=== What to work on ===
In the entries below, find the line with "destruct (gen_slots_shape _" and the line with "destruct (include_words cfg"; give again those lines and every line between them, exactly.

------ Information given ------

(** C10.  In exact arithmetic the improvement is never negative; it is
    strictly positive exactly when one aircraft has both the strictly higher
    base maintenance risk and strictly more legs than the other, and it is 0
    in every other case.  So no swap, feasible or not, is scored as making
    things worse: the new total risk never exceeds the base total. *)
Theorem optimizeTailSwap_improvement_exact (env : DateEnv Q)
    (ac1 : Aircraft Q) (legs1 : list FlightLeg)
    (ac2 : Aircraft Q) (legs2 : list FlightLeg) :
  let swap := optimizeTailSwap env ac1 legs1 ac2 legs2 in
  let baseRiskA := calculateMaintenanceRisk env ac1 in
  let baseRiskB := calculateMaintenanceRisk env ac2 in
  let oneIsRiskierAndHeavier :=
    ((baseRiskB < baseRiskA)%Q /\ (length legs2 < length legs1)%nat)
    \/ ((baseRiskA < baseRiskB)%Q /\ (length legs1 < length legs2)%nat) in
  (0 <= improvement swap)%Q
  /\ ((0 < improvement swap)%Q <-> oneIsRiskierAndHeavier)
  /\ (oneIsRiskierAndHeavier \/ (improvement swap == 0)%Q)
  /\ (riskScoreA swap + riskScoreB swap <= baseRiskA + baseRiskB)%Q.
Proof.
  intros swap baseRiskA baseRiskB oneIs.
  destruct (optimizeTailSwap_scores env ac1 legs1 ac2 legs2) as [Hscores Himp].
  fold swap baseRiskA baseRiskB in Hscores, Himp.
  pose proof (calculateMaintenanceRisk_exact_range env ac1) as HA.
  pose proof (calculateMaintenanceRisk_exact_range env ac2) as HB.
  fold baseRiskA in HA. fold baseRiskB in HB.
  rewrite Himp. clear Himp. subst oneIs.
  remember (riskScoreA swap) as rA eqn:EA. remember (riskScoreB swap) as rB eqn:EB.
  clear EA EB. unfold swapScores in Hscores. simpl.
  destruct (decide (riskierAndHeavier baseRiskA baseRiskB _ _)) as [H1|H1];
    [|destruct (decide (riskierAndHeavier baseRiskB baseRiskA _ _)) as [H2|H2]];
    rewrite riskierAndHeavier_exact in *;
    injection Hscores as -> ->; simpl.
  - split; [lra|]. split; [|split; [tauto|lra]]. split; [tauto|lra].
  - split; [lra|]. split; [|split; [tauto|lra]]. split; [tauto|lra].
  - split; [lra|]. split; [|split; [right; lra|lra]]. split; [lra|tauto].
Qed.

------
------ Information given ------

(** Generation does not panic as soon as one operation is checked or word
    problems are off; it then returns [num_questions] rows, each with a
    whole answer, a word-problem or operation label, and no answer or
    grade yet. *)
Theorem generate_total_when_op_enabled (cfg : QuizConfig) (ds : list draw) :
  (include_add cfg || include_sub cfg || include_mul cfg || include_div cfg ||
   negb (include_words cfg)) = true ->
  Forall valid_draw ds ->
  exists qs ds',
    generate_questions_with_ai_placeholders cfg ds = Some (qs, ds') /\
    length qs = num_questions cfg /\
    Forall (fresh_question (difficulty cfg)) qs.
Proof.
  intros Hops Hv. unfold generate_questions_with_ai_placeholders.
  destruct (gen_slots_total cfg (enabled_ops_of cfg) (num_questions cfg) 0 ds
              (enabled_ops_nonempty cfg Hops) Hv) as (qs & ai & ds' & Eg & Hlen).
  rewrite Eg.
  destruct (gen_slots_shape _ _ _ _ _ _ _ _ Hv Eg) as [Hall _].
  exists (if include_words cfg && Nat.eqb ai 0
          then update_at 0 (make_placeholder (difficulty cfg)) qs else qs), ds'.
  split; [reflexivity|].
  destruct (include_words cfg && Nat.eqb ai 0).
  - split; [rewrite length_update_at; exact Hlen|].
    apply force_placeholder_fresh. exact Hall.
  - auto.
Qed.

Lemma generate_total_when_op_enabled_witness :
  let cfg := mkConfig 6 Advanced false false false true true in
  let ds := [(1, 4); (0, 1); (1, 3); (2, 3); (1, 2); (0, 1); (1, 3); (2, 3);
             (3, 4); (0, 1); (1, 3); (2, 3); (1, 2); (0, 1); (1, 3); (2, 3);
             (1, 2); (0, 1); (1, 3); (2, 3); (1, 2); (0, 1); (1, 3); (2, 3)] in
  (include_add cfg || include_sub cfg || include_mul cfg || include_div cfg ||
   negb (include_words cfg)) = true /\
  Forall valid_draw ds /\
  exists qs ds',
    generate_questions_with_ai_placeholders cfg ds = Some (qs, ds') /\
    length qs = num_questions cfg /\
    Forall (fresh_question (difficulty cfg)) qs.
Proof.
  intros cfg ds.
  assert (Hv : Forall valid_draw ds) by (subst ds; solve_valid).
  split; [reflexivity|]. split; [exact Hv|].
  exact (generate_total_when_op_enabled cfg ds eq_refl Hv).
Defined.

------
------ Information given ------

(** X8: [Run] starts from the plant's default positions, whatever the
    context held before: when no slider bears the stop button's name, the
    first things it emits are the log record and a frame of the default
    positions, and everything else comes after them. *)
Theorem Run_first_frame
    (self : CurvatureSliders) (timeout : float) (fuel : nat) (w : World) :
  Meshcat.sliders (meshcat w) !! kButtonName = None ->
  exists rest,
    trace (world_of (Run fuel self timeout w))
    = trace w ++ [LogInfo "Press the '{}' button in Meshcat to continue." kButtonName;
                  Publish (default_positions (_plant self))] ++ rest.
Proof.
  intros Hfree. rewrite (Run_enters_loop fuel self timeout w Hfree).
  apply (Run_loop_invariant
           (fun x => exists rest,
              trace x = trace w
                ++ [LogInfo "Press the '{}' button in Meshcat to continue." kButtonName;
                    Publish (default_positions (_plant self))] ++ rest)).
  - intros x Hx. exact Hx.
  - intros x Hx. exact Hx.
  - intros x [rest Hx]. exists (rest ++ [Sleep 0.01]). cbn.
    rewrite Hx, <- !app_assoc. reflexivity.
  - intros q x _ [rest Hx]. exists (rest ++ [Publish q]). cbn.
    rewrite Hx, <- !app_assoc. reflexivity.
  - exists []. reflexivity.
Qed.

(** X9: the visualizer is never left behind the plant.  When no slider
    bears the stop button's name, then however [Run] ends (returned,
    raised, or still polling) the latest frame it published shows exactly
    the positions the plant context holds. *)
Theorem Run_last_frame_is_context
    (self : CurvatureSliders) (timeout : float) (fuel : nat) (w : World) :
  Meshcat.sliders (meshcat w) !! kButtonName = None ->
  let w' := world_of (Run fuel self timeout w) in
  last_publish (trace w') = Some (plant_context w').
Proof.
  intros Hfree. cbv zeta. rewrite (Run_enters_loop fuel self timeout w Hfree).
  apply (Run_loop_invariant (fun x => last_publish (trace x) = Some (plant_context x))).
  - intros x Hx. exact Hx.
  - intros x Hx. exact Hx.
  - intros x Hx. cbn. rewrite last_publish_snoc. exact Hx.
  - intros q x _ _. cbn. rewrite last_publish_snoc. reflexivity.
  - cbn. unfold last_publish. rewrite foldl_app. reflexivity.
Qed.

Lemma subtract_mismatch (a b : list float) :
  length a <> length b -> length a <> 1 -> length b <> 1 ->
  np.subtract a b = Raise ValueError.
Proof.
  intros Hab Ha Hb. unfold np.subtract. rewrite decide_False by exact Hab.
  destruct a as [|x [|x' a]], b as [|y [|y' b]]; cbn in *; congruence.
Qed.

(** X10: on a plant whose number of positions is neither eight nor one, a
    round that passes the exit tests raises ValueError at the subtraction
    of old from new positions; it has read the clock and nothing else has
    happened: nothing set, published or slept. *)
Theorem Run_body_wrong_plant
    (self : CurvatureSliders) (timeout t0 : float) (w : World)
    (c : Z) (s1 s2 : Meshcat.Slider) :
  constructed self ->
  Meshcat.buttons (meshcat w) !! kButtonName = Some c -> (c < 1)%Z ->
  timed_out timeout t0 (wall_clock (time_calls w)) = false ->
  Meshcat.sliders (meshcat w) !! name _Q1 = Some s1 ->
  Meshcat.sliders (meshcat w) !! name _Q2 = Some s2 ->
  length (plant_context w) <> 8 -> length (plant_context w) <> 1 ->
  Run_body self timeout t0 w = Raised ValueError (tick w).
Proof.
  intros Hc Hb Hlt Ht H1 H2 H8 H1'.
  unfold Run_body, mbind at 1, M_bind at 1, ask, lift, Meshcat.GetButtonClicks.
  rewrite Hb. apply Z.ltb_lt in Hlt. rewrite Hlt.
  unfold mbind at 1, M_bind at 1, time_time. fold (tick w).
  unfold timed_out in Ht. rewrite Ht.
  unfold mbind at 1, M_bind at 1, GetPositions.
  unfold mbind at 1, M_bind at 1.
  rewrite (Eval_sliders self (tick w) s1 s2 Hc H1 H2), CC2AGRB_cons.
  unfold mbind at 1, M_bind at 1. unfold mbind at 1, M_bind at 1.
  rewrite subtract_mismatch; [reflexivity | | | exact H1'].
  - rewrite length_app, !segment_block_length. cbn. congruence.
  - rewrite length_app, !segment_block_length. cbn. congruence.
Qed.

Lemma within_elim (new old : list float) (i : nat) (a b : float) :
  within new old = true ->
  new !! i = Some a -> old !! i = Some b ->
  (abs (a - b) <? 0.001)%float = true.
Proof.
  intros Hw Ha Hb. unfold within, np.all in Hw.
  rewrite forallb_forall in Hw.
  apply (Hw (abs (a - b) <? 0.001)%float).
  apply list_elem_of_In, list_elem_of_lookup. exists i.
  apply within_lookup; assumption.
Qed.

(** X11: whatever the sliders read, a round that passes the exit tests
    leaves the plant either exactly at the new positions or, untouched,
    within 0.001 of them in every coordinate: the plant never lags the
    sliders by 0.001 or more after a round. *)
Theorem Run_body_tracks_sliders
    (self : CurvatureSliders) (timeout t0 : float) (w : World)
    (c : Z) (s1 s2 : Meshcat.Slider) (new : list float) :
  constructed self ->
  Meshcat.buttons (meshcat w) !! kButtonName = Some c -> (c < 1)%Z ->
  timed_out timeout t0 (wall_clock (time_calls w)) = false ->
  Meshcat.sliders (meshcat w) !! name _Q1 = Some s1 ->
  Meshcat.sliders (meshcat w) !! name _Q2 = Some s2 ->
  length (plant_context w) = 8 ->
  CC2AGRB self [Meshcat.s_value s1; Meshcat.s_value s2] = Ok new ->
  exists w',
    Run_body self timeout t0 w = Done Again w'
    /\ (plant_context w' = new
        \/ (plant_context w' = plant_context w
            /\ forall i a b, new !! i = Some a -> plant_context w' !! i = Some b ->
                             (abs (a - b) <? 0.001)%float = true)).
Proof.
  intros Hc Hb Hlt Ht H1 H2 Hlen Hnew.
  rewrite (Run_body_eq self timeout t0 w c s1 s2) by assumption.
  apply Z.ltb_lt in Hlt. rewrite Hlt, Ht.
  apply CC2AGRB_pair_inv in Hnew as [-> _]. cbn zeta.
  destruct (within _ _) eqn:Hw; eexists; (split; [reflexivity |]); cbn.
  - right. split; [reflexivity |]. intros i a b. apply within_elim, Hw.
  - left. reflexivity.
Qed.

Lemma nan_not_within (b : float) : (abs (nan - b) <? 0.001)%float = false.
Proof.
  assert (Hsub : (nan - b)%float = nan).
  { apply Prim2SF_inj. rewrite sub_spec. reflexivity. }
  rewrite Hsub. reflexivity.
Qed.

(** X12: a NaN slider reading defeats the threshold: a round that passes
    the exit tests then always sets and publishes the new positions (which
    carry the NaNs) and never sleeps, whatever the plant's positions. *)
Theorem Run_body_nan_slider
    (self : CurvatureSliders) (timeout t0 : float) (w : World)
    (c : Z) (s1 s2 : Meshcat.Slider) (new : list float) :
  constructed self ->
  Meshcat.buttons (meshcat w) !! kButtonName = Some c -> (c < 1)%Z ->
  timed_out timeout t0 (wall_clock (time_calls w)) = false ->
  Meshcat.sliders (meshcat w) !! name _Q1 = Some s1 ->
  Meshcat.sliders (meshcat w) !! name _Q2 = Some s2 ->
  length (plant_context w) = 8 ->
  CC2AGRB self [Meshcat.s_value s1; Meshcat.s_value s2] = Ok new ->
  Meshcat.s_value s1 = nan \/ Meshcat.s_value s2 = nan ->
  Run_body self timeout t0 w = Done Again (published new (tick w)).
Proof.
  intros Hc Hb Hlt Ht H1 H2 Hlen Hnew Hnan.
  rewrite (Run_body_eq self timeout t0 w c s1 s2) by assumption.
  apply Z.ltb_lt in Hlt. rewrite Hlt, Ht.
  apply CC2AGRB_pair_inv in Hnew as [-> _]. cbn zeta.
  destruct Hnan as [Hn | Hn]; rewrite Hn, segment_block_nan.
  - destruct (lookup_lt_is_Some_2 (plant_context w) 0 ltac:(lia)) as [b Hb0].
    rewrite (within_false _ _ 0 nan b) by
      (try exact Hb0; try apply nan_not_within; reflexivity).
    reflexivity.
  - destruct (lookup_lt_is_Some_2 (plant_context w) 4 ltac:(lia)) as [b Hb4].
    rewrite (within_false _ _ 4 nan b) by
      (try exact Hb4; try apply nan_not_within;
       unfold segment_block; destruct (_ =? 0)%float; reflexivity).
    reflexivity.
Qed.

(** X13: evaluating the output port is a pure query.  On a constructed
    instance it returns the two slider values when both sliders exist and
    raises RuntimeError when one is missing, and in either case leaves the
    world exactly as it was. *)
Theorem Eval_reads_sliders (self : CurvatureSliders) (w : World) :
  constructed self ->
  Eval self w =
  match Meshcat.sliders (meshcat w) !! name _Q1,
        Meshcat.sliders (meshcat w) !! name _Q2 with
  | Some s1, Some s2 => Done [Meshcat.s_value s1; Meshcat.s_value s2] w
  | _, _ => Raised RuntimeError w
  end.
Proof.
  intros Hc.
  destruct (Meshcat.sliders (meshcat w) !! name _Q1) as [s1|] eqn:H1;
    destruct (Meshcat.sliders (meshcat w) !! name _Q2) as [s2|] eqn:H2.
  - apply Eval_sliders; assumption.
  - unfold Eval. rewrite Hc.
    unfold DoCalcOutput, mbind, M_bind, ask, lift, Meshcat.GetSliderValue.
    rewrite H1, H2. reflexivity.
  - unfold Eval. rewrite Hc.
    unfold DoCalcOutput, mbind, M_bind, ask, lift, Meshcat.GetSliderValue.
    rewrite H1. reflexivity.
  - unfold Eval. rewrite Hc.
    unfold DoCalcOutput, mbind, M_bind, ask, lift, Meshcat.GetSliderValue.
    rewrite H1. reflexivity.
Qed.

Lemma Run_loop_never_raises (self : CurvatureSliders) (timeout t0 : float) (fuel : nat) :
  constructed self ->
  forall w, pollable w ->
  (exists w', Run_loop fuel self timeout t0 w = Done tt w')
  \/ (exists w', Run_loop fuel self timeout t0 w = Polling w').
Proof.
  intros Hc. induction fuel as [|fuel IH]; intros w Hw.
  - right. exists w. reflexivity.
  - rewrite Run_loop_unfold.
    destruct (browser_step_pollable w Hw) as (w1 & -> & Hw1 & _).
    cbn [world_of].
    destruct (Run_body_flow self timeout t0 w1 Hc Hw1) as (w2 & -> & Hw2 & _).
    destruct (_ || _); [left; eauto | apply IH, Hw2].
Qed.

------

=== Exercise solution ===
  destruct (gen_slots_shape _ _ _ _ _ _ _ _ Hv Eg) as [Hall _].
  exists (if include_words cfg && Nat.eqb ai 0
          then update_at 0 (make_placeholder (difficulty cfg)) qs else qs), ds'.
  split; [reflexivity|].
  destruct (include_words cfg && Nat.eqb ai 0).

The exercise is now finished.